Would you output the entries below only from the line containing "unfold zeros, size." through the line containing "256)) as Hdigits.", exactly as they stand and with both ends included?
--- The records Enclosed Below ---
(* ===== verification/Sha256.v ===== *)
(** * The digest of a rules file

    [Sha256] of daemon/src/rules_control.cpp: the padding, the compression of each block and
    the text of the digest. The 32-bit words are [Z] with the wrap-around of every sum; an
    array of eight words is a record. *)

From S2P Require Import Prelude.

Local Open Scope pg_scope.

(** The rows of the table of the source. *)
Definition kSha256Round : list Z :=
  concat [
    [0x428a2f98; 0x71374491; 0xb5c0fbcf; 0xe9b5dba5; 0x3956c25b];
    [0x59f111f1; 0x923f82a4; 0xab1c5ed5; 0xd807aa98; 0x12835b01];
    [0x243185be; 0x550c7dc3; 0x72be5d74; 0x80deb1fe; 0x9bdc06a7];
    [0xc19bf174; 0xe49b69c1; 0xefbe4786; 0x0fc19dc6; 0x240ca1cc];
    [0x2de92c6f; 0x4a7484aa; 0x5cb0a9dc; 0x76f988da; 0x983e5152];
    [0xa831c66d; 0xb00327c8; 0xbf597fc7; 0xc6e00bf3; 0xd5a79147];
    [0x06ca6351; 0x14292967; 0x27b70a85; 0x2e1b2138; 0x4d2c6dfc];
    [0x53380d13; 0x650a7354; 0x766a0abb; 0x81c2c92e; 0x92722c85];
    [0xa2bfe8a1; 0xa81a664b; 0xc24b8b70; 0xc76c51a3; 0xd192e819];
    [0xd6990624; 0xf40e3585; 0x106aa070; 0x19a4c116; 0x1e376c08];
    [0x2748774c; 0x34b0bcb5; 0x391c0cb3; 0x4ed8aa4a; 0x5b9cca4f];
    [0x682e6ff3; 0x748f82ee; 0x78a5636f; 0x84c87814; 0x8cc70208];
    [0x90befffa; 0xa4506ceb; 0xbef9a3f7; 0xc67178f2]].

Definition RotateRight (value bits : Z) : Z := Z.lor (Z.shiftr value bits) (u32 (Z.shiftl value (32 - bits))).

(** The zeros [push_back] adds until 56 bytes of the last block are used. *)
Definition zeros (n : Z) : bytes := replicate (Z.to_nat ((56 - n) mod 64)) x00.

Definition length_bytes (bit_count : Z) : bytes :=
  (fun shift => byte_of (Z.shiftr bit_count shift)) <$> [56; 48; 40; 32; 24; 16; 8; 0].

Definition pad (input : bytes) : bytes :=
  let bytes := input ++ [x80] in
  bytes ++ zeros (size bytes) ++ length_bytes (u64 (size input * 8)).

Record Hash : Type := { ha : Z; hb : Z; hc : Z; hd : Z; he : Z; hf : Z; hg : Z; hh : Z }.

Definition initial_hash : Hash :=
  {| ha := 0x6a09e667; hb := 0xbb67ae85; hc := 0x3c6ef372; hd := 0xa54ff53a;
     he := 0x510e527f; hf := 0x9b05688c; hg := 0x1f83d9ab; hh := 0x5be0cd19 |}.

(** The first sixteen words of a block, big-endian. *)
Fixpoint block_words (block : bytes) : list Z :=
  match block with
  | b0 :: b1 :: b2 :: b3 :: rest =>
      Z.lor (Z.lor (Z.lor (Z.shiftl (byte_val b0) 24) (Z.shiftl (byte_val b1) 16))
               (Z.shiftl (byte_val b2) 8)) (byte_val b3) :: block_words rest
  | _ => []
  end.

Definition word (words : list Z) (index : nat) : Z := nth index words 0.

(** The loop that extends the words, [words] being those computed so far. *)
Fixpoint extend_words (count : nat) (words : list Z) : list Z :=
  match count with
  | O => words
  | S count =>
      let index := length words in
      let w15 := word words (index - 15) in
      let w2 := word words (index - 2) in
      let s0 := Z.lxor (Z.lxor (RotateRight w15 7) (RotateRight w15 18)) (Z.shiftr w15 3) in
      let s1 := Z.lxor (Z.lxor (RotateRight w2 17) (RotateRight w2 19)) (Z.shiftr w2 10) in
      extend_words count (words ++ [u32 (word words (index - 16) + s0 + word words (index - 7) + s1)])
  end.

Definition round (h : Hash) (k w : Z) : Hash :=
  let sigma1 := Z.lxor (Z.lxor (RotateRight (he h) 6) (RotateRight (he h) 11)) (RotateRight (he h) 25) in
  let choose := Z.lxor (Z.land (he h) (hf h)) (Z.land (u32 (Z.lnot (he h))) (hg h)) in
  let temp1 := u32 (hh h + sigma1 + choose + k + w) in
  let sigma0 := Z.lxor (Z.lxor (RotateRight (ha h) 2) (RotateRight (ha h) 13)) (RotateRight (ha h) 22) in
  let majority := Z.lxor (Z.lxor (Z.land (ha h) (hb h)) (Z.land (ha h) (hc h))) (Z.land (hb h) (hc h)) in
  let temp2 := u32 (sigma0 + majority) in
  {| ha := u32 (temp1 + temp2); hb := ha h; hc := hb h; hd := hc h;
     he := u32 (hd h + temp1); hf := he h; hg := hf h; hh := hg h |}.

Fixpoint rounds (constants words : list Z) (h : Hash) : Hash :=
  match constants, words with
  | k :: constants, w :: words => rounds constants words (round h k w)
  | _, _ => h
  end.

Definition compress (h : Hash) (block : bytes) : Hash :=
  let r := rounds kSha256Round (extend_words 48 (block_words block)) h in
  {| ha := u32 (ha h + ha r); hb := u32 (hb h + hb r); hc := u32 (hc h + hc r); hd := u32 (hd h + hd r);
     he := u32 (he h + he r); hf := u32 (hf h + hf r); hg := u32 (hg h + hg r); hh := u32 (hh h + hh r) |}.

(** The loop over the blocks. *)
Fixpoint compress_blocks (fuel : nat) (h : Hash) (bytes : bytes) : Hash :=
  match fuel, bytes with
  | S fuel, _ :: _ => compress_blocks fuel (compress h (take 64 bytes)) (drop 64 bytes)
  | _, _ => h
  end.

Definition hex_byte (z : Z) : byte := byte_of (if z <? 10 then 48 + z else 87 + z).

(** [std::setw(8) << std::hex] *)
Definition hex_word (w : Z) : bytes :=
  (fun shift => hex_byte (Z.land (Z.shiftr w shift) 15)) <$> [28; 24; 20; 16; 12; 8; 4; 0].

Definition Sha256 (input : bytes) : bytes :=
  let bytes := pad input in
  let h := compress_blocks (length bytes) initial_hash bytes in
  lit "sha256:" ++ hex_word (ha h) ++ hex_word (hb h) ++ hex_word (hc h) ++ hex_word (hd h)
  ++ hex_word (he h) ++ hex_word (hf h) ++ hex_word (hg h) ++ hex_word (hh h).

(** The test vectors of FIPS 180-4. *)
Lemma Sha256_abc :
  Sha256 (lit "abc") = lit "sha256:ba7816bf8f01cfea414140de5dae2223b00361a396177a9cb410ff61f20015ad".
Proof. vm_compute. reflexivity. Qed.

Lemma Sha256_empty :
  Sha256 [] = lit "sha256:e3b0c44298fc1c149afbf4c8996fb92427ae41e4649b934ca495991b7852b855".
Proof. vm_compute. reflexivity. Qed.

Lemma Sha256_two_blocks :
  Sha256 (lit "abcdbcdecdefdefgefghfghighijhijkijkljklmklmnlmnomnopnopq")
  = lit "sha256:248d6a61d20638b8e5c026930c3e6039a33ce45964ff2167f6ecedd419db06c1".
Proof. vm_compute. reflexivity. Qed.

(** ** The padding *)

Lemma size_zeros n : size (zeros n) = (56 - n) mod 64.
Proof.
  unfold zeros, size. rewrite length_replicate. pose proof (Z.mod_pos_bound (56 - n) 64 ltac:(lia)). lia.
Qed.

(** The padded text is made of whole blocks, and of no more than are needed. *)
Lemma size_pad input : size (pad input) mod 64 = 0 /\ size input + 9 <= size (pad input) < size input + 73.
Proof.
  unfold pad. cbv zeta. rewrite !size_app, size_zeros. change (size [x80]) with 1.
  change (size (length_bytes _)) with 8.
  pose proof (Z.mod_pos_bound (56 - (size input + 1)) 64 ltac:(lia)). split; [|lia].
  rewrite (Z.mod_eq (56 - (size input + 1))) by lia.
  replace (size input + 1 + (56 - (size input + 1) - 64 * ((56 - (size input + 1)) / 64) + 8))
    with ((1 - (56 - (size input + 1)) / 64) * 64) by lia.
  apply Z.mod_mul. lia.
Qed.

Lemma length_bytes_inj a b :
  0 <= a < 2 ^ 64 -> 0 <= b < 2 ^ 64 -> length_bytes a = length_bytes b -> a = b.
Proof.
  intros Ha Hb E. unfold length_bytes in E. cbn [fmap list_fmap] in E.
  injection E as E0 E1 E2 E3 E4 E5 E6 E7.
  apply (f_equal byte_val) in E0, E1, E2, E3, E4, E5, E6, E7. rewrite !byte_val_of in *.
  rewrite !Z.shiftr_div_pow2 in * by lia. clear -Ha Hb E0 E1 E2 E3 E4 E5 E6 E7.
  rewrite ?Z.pow_0_r, ?Z.div_1_r in *.
  assert (forall z, 0 <= z < 2 ^ 64 ->
    z = z mod 256 + 2 ^ 8 * (z / 2 ^ 8 mod 256) + 2 ^ 16 * (z / 2 ^ 16 mod 256) + 2 ^ 24 * (z / 2 ^ 24 mod 256)
        + 2 ^ 32 * (z / 2 ^ 32 mod 256) + 2 ^ 40 * (z / 2 ^ 40 mod 256) + 2 ^ 48 * (z / 2 ^ 48 mod 256)
        + 2 ^ 56 * (z / 2 ^ 56 mod 256)) as Hdigits.
  { intros z Hz. Z.div_mod_to_equations. lia. }
  rewrite (Hdigits a Ha), (Hdigits b Hb). congruence.
Qed.

Lemma pad_inj a b :
  size a < 2 ^ 61 -> size b < 2 ^ 61 -> pad a = pad b -> a = b.
Proof.
  intros Ha Hb E. unfold pad in E. cbv zeta in E. pose proof (size_nonneg a). pose proof (size_nonneg b).
  rewrite !app_assoc in E. apply app_inj_2 in E as [E El]; [|done].
  rewrite !u64_small in El by lia. apply length_bytes_inj in El; [|lia..].
  assert (size a = size b) as Es by lia. rewrite <- !app_assoc in E.
  apply app_inj_1 in E as [E _]; [done|]. unfold size in Es. lia.
Qed.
--- End of Enclosed The records ---
Output:
  unfold zeros, size. rewrite length_replicate. pose proof (Z.mod_pos_bound (56 - n) 64 ltac:(lia)). lia.
Qed.

(** The padded text is made of whole blocks, and of no more than are needed. *)
Lemma size_pad input : size (pad input) mod 64 = 0 /\ size input + 9 <= size (pad input) < size input + 73.
Proof.
  unfold pad. cbv zeta. rewrite !size_app, size_zeros. change (size [x80]) with 1.
  change (size (length_bytes _)) with 8.
  pose proof (Z.mod_pos_bound (56 - (size input + 1)) 64 ltac:(lia)). split; [|lia].
  rewrite (Z.mod_eq (56 - (size input + 1))) by lia.
  replace (size input + 1 + (56 - (size input + 1) - 64 * ((56 - (size input + 1)) / 64) + 8))
    with ((1 - (56 - (size input + 1)) / 64) * 64) by lia.
  apply Z.mod_mul. lia.
Qed.

Lemma length_bytes_inj a b :
  0 <= a < 2 ^ 64 -> 0 <= b < 2 ^ 64 -> length_bytes a = length_bytes b -> a = b.
Proof.
  intros Ha Hb E. unfold length_bytes in E. cbn [fmap list_fmap] in E.
  injection E as E0 E1 E2 E3 E4 E5 E6 E7.
  apply (f_equal byte_val) in E0, E1, E2, E3, E4, E5, E6, E7. rewrite !byte_val_of in *.
  rewrite !Z.shiftr_div_pow2 in * by lia. clear -Ha Hb E0 E1 E2 E3 E4 E5 E6 E7.
  rewrite ?Z.pow_0_r, ?Z.div_1_r in *.
  assert (forall z, 0 <= z < 2 ^ 64 ->
    z = z mod 256 + 2 ^ 8 * (z / 2 ^ 8 mod 256) + 2 ^ 16 * (z / 2 ^ 16 mod 256) + 2 ^ 24 * (z / 2 ^ 24 mod 256)
        + 2 ^ 32 * (z / 2 ^ 32 mod 256) + 2 ^ 40 * (z / 2 ^ 40 mod 256) + 2 ^ 48 * (z / 2 ^ 48 mod 256)
        + 2 ^ 56 * (z / 2 ^ 56 mod 256)) as Hdigits.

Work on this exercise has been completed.